Search term "active": please copy every line of the records below that contains it.

• **The data**
▬▬▬▬▬▬▬▬▬▬
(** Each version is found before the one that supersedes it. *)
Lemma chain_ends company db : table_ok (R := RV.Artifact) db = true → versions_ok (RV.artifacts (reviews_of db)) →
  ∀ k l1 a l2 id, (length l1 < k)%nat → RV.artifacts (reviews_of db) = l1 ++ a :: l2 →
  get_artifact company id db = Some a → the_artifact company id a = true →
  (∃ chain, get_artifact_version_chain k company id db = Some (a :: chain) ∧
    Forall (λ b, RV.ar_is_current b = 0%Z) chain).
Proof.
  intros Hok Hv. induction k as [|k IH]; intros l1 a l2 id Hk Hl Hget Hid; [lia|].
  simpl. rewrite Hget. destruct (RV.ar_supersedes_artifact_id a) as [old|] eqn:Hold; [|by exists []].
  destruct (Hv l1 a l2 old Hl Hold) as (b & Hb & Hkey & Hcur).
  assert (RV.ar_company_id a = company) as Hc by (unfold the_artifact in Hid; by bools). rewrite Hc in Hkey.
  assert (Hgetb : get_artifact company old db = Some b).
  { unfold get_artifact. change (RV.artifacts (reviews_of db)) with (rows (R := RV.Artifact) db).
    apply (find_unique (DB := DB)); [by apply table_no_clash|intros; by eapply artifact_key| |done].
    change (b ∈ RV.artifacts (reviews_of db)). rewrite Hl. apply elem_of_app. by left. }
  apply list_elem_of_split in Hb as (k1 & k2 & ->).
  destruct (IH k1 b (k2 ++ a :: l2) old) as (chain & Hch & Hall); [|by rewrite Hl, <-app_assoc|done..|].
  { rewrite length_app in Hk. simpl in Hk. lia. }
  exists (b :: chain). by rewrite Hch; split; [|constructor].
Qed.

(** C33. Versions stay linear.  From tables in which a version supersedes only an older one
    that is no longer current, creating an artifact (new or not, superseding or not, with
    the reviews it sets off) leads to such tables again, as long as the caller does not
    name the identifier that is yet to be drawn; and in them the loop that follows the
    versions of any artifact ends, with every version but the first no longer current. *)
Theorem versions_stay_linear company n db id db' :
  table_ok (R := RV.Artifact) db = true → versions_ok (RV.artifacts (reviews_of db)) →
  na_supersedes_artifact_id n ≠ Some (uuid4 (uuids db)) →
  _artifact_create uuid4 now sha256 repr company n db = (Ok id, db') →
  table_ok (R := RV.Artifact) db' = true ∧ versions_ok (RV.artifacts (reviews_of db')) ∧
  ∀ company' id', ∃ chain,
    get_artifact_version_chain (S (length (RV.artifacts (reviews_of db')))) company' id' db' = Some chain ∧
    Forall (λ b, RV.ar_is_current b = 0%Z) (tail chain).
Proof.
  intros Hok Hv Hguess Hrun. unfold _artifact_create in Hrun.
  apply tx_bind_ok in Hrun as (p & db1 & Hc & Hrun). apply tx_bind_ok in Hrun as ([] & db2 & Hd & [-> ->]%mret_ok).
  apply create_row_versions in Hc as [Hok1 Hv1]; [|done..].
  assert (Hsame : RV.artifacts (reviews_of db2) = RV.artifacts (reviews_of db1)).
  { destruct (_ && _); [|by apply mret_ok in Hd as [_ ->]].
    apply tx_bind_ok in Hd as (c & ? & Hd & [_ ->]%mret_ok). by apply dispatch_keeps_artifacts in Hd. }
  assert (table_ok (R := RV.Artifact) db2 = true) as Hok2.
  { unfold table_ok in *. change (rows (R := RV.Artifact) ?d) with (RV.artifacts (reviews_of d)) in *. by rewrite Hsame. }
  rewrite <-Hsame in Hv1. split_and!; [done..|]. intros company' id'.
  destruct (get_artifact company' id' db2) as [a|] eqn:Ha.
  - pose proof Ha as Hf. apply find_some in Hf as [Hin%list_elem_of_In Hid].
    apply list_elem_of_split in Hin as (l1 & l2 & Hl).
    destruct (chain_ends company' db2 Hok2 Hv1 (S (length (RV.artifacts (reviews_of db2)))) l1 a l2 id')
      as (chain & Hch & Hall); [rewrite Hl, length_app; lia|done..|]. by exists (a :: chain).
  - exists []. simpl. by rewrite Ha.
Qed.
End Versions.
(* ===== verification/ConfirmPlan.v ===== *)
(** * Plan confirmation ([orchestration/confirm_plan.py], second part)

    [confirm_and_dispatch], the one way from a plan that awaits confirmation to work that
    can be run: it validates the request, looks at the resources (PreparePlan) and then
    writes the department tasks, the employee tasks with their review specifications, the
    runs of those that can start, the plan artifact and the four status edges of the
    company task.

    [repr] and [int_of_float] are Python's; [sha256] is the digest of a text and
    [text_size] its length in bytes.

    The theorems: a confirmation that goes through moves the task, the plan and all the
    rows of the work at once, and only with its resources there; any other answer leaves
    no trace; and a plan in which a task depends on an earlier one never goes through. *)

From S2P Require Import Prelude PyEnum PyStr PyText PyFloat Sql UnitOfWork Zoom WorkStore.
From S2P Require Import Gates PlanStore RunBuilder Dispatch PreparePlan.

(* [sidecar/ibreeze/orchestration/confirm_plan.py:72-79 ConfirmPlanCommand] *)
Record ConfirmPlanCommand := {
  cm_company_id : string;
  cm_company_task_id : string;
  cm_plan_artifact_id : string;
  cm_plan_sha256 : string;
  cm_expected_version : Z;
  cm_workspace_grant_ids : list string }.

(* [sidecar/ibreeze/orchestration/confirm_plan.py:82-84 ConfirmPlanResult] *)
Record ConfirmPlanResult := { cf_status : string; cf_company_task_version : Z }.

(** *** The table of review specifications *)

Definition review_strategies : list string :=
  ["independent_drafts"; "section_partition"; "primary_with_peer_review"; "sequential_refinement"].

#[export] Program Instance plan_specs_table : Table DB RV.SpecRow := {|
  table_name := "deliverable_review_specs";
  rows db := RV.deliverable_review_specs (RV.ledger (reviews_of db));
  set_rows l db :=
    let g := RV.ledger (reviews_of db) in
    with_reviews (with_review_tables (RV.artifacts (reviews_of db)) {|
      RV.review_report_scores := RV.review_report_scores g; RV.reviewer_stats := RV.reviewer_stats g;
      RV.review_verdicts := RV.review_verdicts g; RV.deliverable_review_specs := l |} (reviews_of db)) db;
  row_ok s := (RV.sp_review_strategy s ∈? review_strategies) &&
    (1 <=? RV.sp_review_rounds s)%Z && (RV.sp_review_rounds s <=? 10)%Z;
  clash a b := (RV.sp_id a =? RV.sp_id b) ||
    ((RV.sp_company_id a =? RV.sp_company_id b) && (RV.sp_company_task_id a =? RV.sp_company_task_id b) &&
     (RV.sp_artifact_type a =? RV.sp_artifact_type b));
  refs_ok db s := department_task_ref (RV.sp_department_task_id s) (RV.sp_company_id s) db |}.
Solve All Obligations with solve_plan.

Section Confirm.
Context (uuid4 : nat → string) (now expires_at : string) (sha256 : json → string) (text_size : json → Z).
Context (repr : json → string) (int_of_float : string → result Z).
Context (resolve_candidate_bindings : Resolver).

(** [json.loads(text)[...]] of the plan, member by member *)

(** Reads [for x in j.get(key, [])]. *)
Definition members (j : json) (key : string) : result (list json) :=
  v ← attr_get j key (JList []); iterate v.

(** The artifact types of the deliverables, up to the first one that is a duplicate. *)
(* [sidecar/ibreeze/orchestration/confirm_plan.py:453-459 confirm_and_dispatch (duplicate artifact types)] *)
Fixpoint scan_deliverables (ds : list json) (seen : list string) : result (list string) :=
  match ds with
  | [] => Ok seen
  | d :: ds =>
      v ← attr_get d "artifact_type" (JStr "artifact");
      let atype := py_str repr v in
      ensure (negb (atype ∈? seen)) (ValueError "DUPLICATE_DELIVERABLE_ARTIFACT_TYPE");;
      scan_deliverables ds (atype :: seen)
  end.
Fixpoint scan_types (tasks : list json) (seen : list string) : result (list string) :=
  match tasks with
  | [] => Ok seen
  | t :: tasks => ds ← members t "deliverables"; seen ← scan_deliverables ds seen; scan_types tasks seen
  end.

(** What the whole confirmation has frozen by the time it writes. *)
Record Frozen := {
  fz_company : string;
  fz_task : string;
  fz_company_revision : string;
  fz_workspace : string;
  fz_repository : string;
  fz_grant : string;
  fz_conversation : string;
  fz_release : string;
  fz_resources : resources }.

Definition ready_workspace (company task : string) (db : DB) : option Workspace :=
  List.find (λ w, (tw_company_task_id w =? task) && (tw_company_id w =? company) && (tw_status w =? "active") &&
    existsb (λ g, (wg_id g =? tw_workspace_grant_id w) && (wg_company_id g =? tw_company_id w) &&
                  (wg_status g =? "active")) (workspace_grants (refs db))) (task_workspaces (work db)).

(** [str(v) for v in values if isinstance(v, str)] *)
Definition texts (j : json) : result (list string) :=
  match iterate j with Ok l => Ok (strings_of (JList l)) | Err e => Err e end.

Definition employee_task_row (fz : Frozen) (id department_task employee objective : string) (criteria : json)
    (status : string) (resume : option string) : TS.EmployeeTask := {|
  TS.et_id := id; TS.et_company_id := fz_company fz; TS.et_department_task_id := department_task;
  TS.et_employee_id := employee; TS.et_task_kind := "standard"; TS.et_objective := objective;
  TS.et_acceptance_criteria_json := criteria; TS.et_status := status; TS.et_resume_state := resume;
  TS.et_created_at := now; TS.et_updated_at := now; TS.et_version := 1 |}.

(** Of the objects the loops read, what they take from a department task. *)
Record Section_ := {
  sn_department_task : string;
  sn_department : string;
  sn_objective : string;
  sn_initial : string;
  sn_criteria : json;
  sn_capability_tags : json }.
▬▬▬▬▬▬▬▬▬▬
• **Answer**
  List.find (λ w, (tw_company_task_id w =? task) && (tw_company_id w =? company) && (tw_status w =? "active") &&
                  (wg_status g =? "active")) (workspace_grants (refs db))) (task_workspaces (work db)).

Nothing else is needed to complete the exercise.